PROMPT: Return every line in the entries below where the word "FreeSignal" shows up.

Extracted data entries
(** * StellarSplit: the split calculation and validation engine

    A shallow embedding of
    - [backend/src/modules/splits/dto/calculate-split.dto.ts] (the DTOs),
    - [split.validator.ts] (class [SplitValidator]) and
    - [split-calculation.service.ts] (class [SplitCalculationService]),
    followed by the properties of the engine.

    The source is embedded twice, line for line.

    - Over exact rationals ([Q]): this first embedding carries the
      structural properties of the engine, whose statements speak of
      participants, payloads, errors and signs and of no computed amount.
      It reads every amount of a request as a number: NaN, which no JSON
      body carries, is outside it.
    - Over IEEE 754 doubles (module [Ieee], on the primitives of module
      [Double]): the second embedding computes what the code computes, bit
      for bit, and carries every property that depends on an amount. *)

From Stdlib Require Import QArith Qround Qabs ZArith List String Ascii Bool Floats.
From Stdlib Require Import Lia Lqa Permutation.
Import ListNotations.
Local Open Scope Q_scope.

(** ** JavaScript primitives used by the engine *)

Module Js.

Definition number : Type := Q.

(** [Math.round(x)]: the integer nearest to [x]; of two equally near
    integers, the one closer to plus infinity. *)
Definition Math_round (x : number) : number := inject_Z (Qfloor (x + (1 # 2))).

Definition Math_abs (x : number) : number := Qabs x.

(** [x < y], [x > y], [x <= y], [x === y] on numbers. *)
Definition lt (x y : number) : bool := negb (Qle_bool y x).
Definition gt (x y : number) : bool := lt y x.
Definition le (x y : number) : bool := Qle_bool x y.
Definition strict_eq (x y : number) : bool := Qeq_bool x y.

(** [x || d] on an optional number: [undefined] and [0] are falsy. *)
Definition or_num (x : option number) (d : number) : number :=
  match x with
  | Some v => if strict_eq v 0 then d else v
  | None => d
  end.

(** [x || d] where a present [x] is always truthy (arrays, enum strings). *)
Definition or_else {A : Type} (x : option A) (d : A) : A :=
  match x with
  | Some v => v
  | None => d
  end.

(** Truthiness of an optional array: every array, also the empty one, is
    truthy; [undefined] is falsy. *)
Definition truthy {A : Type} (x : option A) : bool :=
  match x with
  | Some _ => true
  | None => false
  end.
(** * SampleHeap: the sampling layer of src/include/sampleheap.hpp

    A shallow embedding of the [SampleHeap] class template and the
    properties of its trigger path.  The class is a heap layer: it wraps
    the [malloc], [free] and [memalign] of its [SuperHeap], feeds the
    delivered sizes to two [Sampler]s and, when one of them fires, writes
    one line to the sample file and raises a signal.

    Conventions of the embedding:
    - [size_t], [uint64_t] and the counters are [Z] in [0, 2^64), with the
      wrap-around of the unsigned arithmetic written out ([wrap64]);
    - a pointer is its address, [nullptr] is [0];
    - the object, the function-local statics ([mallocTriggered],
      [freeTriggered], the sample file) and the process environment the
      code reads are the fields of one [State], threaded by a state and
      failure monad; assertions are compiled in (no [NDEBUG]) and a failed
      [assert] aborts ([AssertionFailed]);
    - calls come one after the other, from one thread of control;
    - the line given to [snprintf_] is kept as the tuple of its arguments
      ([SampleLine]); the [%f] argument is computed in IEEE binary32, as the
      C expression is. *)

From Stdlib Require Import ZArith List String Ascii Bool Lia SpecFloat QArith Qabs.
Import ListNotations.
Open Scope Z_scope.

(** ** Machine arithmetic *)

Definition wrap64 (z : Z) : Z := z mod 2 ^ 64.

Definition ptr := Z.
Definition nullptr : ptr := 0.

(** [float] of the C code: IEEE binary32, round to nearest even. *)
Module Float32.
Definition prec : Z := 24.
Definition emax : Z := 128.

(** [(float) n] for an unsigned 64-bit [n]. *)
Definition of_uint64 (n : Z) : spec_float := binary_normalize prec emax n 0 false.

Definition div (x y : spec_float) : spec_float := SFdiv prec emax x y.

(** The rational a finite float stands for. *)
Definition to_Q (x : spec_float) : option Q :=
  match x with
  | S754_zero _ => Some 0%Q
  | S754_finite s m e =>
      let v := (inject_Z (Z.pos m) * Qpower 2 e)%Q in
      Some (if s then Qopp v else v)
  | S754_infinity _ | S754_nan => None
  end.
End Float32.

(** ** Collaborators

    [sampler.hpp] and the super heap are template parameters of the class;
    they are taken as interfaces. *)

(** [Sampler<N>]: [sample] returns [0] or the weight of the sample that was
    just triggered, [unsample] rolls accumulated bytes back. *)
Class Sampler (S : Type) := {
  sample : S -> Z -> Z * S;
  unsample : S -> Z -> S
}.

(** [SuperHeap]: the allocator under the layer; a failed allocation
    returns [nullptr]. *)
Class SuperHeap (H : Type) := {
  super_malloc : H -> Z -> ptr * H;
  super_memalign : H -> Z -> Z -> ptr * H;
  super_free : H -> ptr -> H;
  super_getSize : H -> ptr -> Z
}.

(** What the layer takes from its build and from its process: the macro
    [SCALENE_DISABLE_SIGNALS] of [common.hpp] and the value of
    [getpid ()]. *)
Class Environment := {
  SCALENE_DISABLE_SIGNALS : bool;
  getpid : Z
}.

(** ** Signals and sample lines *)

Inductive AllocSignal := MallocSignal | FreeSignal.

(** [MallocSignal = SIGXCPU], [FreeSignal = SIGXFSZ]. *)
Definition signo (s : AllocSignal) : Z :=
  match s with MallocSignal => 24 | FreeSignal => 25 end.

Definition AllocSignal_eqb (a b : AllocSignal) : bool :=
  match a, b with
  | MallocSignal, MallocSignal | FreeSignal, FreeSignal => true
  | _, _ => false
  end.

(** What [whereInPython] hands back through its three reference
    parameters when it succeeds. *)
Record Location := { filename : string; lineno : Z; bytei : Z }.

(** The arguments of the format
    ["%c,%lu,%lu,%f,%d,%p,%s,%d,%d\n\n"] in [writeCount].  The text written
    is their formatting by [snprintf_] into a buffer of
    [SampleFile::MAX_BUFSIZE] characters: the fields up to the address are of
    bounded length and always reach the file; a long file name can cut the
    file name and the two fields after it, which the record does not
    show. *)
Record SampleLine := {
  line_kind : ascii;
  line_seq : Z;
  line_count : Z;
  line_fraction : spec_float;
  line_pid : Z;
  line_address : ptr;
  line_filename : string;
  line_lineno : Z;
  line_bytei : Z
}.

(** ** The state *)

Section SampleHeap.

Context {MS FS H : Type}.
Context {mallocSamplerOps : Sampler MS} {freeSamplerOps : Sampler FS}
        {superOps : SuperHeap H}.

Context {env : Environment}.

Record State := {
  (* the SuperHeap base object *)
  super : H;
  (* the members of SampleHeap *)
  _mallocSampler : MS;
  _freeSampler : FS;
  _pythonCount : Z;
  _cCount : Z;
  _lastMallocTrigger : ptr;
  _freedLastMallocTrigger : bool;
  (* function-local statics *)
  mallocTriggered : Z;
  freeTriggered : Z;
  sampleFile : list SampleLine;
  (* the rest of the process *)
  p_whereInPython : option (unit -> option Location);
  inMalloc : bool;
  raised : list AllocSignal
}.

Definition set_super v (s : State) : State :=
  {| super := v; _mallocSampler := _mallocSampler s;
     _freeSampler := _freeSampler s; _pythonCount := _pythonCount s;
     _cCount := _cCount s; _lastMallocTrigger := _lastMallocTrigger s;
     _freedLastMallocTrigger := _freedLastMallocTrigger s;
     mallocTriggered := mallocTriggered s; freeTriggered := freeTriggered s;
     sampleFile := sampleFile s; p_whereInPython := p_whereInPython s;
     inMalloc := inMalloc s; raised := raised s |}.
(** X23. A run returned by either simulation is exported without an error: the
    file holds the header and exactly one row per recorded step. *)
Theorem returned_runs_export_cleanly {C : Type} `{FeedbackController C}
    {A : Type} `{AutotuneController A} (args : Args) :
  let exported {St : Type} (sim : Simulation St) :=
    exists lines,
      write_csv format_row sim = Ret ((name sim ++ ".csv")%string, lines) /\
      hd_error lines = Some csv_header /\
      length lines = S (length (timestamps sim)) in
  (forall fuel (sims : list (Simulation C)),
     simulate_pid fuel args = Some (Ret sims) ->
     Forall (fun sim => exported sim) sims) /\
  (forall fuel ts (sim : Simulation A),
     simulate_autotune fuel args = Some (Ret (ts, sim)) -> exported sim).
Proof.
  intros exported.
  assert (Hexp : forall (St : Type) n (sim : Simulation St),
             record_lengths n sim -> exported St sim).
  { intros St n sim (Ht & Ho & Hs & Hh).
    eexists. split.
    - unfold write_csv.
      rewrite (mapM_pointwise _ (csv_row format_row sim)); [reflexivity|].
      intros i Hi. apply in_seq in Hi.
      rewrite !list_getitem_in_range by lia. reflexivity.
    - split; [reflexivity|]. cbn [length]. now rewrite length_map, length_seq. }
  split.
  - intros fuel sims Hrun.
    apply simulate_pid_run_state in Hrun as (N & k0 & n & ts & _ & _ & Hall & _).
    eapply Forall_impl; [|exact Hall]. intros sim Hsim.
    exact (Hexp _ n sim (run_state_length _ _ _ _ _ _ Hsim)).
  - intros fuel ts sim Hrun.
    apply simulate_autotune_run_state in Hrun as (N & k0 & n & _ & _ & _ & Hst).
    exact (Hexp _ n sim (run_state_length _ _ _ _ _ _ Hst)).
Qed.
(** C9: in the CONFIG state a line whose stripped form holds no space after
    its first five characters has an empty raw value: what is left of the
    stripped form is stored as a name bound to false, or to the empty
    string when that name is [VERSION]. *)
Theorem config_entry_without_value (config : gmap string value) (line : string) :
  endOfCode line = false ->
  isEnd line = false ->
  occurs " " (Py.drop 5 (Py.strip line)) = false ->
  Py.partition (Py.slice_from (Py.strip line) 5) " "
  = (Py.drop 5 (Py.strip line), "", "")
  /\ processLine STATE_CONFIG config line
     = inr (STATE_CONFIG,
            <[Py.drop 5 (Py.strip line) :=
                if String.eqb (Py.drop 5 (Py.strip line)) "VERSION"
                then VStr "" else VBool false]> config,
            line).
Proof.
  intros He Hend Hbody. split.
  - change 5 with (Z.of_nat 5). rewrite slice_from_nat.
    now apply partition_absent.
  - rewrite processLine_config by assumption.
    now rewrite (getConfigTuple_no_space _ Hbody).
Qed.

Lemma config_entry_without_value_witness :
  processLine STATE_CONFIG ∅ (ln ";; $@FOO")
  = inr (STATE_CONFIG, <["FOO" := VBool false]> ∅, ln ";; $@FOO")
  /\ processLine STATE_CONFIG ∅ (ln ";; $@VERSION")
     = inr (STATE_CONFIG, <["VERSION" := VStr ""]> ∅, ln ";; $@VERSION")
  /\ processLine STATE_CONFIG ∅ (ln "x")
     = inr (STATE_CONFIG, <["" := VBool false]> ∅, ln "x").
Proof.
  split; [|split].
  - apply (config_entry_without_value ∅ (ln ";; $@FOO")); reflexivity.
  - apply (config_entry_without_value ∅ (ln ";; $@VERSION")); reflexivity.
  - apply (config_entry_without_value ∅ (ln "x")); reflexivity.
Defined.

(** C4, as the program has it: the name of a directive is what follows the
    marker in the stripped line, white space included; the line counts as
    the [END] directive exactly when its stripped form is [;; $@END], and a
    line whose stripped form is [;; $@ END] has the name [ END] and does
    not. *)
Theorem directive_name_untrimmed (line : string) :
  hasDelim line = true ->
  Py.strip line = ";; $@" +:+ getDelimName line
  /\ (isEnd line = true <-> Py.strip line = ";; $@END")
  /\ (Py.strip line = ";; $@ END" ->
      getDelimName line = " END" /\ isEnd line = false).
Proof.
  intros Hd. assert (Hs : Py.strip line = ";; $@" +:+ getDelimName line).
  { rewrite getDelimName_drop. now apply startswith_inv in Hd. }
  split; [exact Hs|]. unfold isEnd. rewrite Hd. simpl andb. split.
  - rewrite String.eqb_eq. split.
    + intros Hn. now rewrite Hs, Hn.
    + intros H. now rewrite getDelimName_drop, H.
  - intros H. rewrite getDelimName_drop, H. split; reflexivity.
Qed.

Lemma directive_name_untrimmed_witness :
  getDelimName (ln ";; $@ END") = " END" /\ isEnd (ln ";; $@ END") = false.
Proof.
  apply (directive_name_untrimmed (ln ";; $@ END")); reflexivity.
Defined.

ANSWER TO THE PROBLEM:
Inductive AllocSignal := MallocSignal | FreeSignal.
(** [MallocSignal = SIGXCPU], [FreeSignal = SIGXFSZ]. *)
  match s with MallocSignal => 24 | FreeSignal => 25 end.
  | MallocSignal, MallocSignal | FreeSignal, FreeSignal => true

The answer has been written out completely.